Here we are in the early days of World War III, and television -- the part of it that is actually made up, as opposed to the part that is merely unbelievable -- is crawling with spies and spooks and secret agents. In three new series (The Agency, Alias and 24, which doesn’t premiere until next month), the CIA figures centrally; another two (UC: Undercover and Thieves) involve federal agencies and undercover work. The arrival of these shows, on each of the four major networks, at exactly this time of crisis -- almost as if in response to it, though naturally planned long before -- suggests that we have been unsettled for a while, suggests that, somewhere not so deep in the American collective unconscious, we were already preparing for the new war paradigm, for a psychological state of siege. It is true in any case that the CIA has been staging an assault of its own, a campaign for the hearts and minds of the American mediated public; in 1996 they installed as a liaison to the entertainment industry former field-op Chase Brandon (name not made up, merely unbelievable), whose mission is to raise the profile of the agency -- in a good way -- to get the people picturing spies and spooks and secret agents as thoughtful citizens and patriotic team players, with full emotional lives, dynamite clothes sense, really nice hair (mostly), and a pretty high success rate. Michael Frost Beckner, who created The Agency, hung out with Brandon and visited CIA headquarters while preparing the pilot. “I made some comments and he made some changes,” Brandon told The Guardian.
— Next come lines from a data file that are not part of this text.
(** * Multi-provider generation registry and document-intelligence workflow

    A shallow embedding of
    - [src/utils/model_manager.py]      ([UnifiedModelManager]),
    - [src/agents/document_intelligence_agent.py] ([DocumentIntelligenceAgent]),
    - [src/workflows/document_intelligence_workflow.py]
      ([DocumentIntelligenceWorkflow]),
    together with the properties the specification states about them.

    Python code that mutates objects and raises exceptions is written in a
    state-and-exception monad over one system state [Sys]: the outside world,
    the module-level [model_manager], the agent's loaded components and a
    call log.  State changes made before an exception is raised persist, as
    they do in Python.

    What lies outside the repository (the model backends, the file system,
    [extract_thinker]) is a parameter [Env] of arbitrary behaviour.  The
    compiled LangGraph graph is run along the edges [_create_workflow]
    declares, and [pathlib] is the POSIX flavour. *)

From Stdlib Require Import ZArith Ascii.
From stdpp Require Import base option list strings pretty.


(** ** Exceptions and outcomes *)

(** A Python exception: its class name and [str(e)]. *)
Record exn := Exception { exn_class : string; exn_msg : string }.

Definition RuntimeError (msg : string) : exn := Exception "RuntimeError" msg.
Definition ValueError (msg : string) : exn := Exception "ValueError" msg.

Inductive outcome (A : Type) : Type :=
| Return (a : A)
| Raise (e : exn).
Arguments Return {A} a.
Arguments Raise {A} e.

(** ** Insertion-ordered dictionaries with string keys

    A Python [dict] keeps its keys in insertion order; assigning to an
    existing key keeps the key's position. *)

Definition dict (V : Type) : Type := list (string * V).

Fixpoint dict_get {V} (k : string) (d : dict V) : option V :=
  match d with
  | [] => None
  | (k', v) :: rest => if decide (k' = k) then Some v else dict_get k rest
  end.

Fixpoint dict_set {V} (k : string) (v : V) (d : dict V) : dict V :=
  match d with
  | [] => [(k, v)]
  | (k', v') :: rest =>
      if decide (k' = k) then (k, v) :: rest else (k', v') :: dict_set k v rest
  end.

Definition dict_keys {V} (d : dict V) : list string := d.*1.

(** ** Configuration ([src/config/settings.py]) *)

Record Settings := {
  MODEL_PROVIDER : string;
  FALLBACK_PROVIDER : string;
  MAX_CONTEXT_TOKENS : Z;
  OLLAMA_MODEL : string;
  OLLAMA_VISION_MODEL : string;
  DOCUMENT_UPLOAD_PATH : string;
  EXTRACTED_DATA_PATH : string
}.

(** The values [Settings] takes when no environment variable is set. *)
Definition default_settings : Settings := {|
  MODEL_PROVIDER := "ollama";
  FALLBACK_PROVIDER := "huggingface";
  MAX_CONTEXT_TOKENS := 8192;
  OLLAMA_MODEL := "phi4:latest";
  OLLAMA_VISION_MODEL := "moondream:latest";
  DOCUMENT_UPLOAD_PATH := "./documents";
  EXTRACTED_DATA_PATH := "./extracted"
|}.

(** ** Data of the agent and of the workflow *)

(** Keyword arguments handed through to a provider's [generate]. *)
Definition Kwargs : Type := list (string * string).

(** The two splitter classes of [extract_thinker], with their [model]. *)
Inductive Splitter :=
| TextSplitter (model : string)
| ImageSplitter (model : string).

Global Instance Splitter_eq_dec : EqDecision Splitter.
Proof. solve_decision. Defined.


(** An object returned by the extraction: either it has a [dict()] method
    (a contract) or it has not. *)
Inductive Item :=
| ContractItem (fields : dict string)
| OtherItem (repr : string).

(** What [item.dict() if hasattr(item, 'dict') else str(item)] yields. *)
Inductive ItemData :=
| DictData (fields : dict string)
| StrData (repr : string).

Definition item_data (i : Item) : ItemData :=
  match i with
  | ContractItem f => DictData f
  | OtherItem r => StrData r
  end.

(** What the agent has loaded into its [Extractor] and [Process]. *)
Record Agent := {
  extractor_llm : option string;
  process_splitter : option Splitter
}.

Inductive Message :=
| HumanMessage (content : string)
| AIMessage (content : string).

Definition content (m : Message) : string :=
  match m with HumanMessage c => c | AIMessage c => c end.

(** [DocumentProcessingState] is a [TypedDict]: the keys [document_type],
    [extracted_data] and [error_message] are absent until a node writes
    them, and are read with [state.get(key, default)]. *)
Record DocumentProcessingState := {
  messages : list Message;
  document_path : string;
  document_type : option string;
  extracted_data : option (list ItemData);
  processing_status : string;
  error_message : option string;
  use_vision : bool;
  enable_pii_masking : bool
}.

(** The dictionary [process_document] returns. *)
Record Result := {
  r_status : string;
  r_document_path : string;
  r_document_type : string;
  r_extracted_data : list ItemData;
  r_error_message : string;
  r_messages : list string
}.

Section Model.
(** [W] is the outside world (backends, file system); [P] the provider
    objects, compared by identity. *)
Context {W P : Type} `{EqDecision P}.

(** ** The registry state *)
Record UnifiedModelManager := {
  providers : dict P;
  active_provider : option P;
  fallback_provider : option P
}.

(** Calls that leave the repository's code, recorded in order. *)
Inductive event :=
| CallGenerate (p : P) (prompt : string) (kwargs : Kwargs)
| CallClassify (path : string)
| CallExtract (path : string) (vision : bool).

Record Sys := {
  world : W;
  model_manager : UnifiedModelManager;
  agent : Agent;
  calls : list event
}.
(** * Speech-token parsing and synthesis flow of [frontend/scripts/llasa_mlx.py]

    A shallow embedding of the text-to-speech script: the prompt it builds,
    the string surgery it performs on the generated stream, the loop
    [extract_speech_ids], and the hand-over to the codec and to the audio
    file.  Python strings are modelled by [string] (characters with code
    points below 256), Python integers by [Z], printing and calls to the
    external models by an event log, and exceptions by a sum type. *)

From Stdlib Require Import String Ascii List ZArith Lia Bool.
From Stdlib Require Import DecimalString DecimalPos.
Import ListNotations.

Local Open Scope list_scope.
Local Open Scope string_scope.

(** ** The Python built-ins the script relies on *)

Module Py.

(** [s.startswith(p)] *)
Definition startswith (s p : string) : bool := prefix p s.

(** [s[n:]] for [n >= 0] *)
Fixpoint drop (n : nat) (s : string) : string :=
  match n, s with
  | O, _ => s
  | S _, EmptyString => EmptyString
  | S k, String _ s' => drop k s'
  end.

(** [s.endswith(p)] *)
Definition endswith (s p : string) : bool :=
  (String.length p <=? String.length s)%nat
  && (drop (String.length s - String.length p) s =? p).

(** Normalisation of a slice bound against a sequence of length [n]:
    negative bounds count from the end, and everything is clamped to
    [0 .. n]. *)
Definition clamp (n i : Z) : Z :=
  if (i <? 0)%Z then Z.max (i + n) 0 else Z.min i n.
It is strange that just as the CIA was ready for its Hollywood close-up, real life -- and what one might call the largest intelligence failure in history -- thrust it awkwardly into a different sort of spotlight. Of course, even as we acknowledge their failures, hypocrisies and crimes, we want to believe that our spooks and spies and secret agents will keep the forces of evil and the gnats of annoyance quiet and out of our way. “It‘s time to give the intelligence agencies the money and the manpower they need,” said Alison Janney as fictional White House press secretary C.J. Cregg on The West Wing’s hastily assembled terrorist special. In fact, interest in the field was already up well before September 11: Campus recruiters who in olden days would have been chased off by the hippies and the Yippies with their flowers and their slogans and their signs have been reportedly getting a warm welcome and a gratifying response.
But of course, we love our spies, even if we hate the CIA, which is allowable and even encouraged. Whose blood does not thrill to the words, “Bond, James Bond”? The spy is the cleverer, more agile, independent version of the soldier, a private eye with cooler stuff. It‘s a commonplace of the genre that he, and increasingly she, does not follow orders, is the affectionate bane of exasperated superiors, but always gets the job done, through improvisation, wit, physical grace and an utter disregard for collateral damage. Back in the ’60s, where I come from, it was all about the espionage. And the TV, which is the mirror of all things, reflected it: There were not only I Spy and Secret Agent and Mission: Impossible and The Avengers and The Man From U.N.C.L.E. and The Girl From U.N.C.L.E., but also The Wild Wild West and The Prisoner and even Get Smart -- not to mention Lancelot Link, Secret Chimp -- and more, many more that I won‘t embarrass myself by publicly recalling, from memory. Most are piffle, but the best are among the best shows ever to have been on television.
It’s too soon to say whether a classic lurks among this new crop. The more “serious” shows -- The Agency and UC: Undercover -- are the less persuasive, while the nothing-on-their-mind comic-book graces of Alias and Thieves are utterly winning. (24, which I haven‘t seen, has the novel twist of running in real-time -- that’s to say, a day will pass over the course of the season -- and is therefore a historic event regardless of its yet unrevealed quality.) The Agency, executive-produced (with Beckner, Shaun Cassidy and Gail Katz) by Wolfgang Petersen, the director of Das Boot and Air Force One, is the most “real” of these series: There‘s some of that ripped-from-the-headlines plotting they favor over at Law & Order (anthrax was on the menu this week), some of the workplace soap operatics of The West Wing, an attempt to “understand,” in a very partial way, what spydom’s really about, and a few steps taken toward giving the characters “feelings.” (Will Patton, as a disheveled analyst, carries a lot of that weight.) But it‘s pokey and a little dull, even when the suspense is turned on, and they make the mistake of making the Senate Oversight Committee seem naive and slightly villainous. The theme of the show so far seems to be: The CIA tells lies, but they do it for you.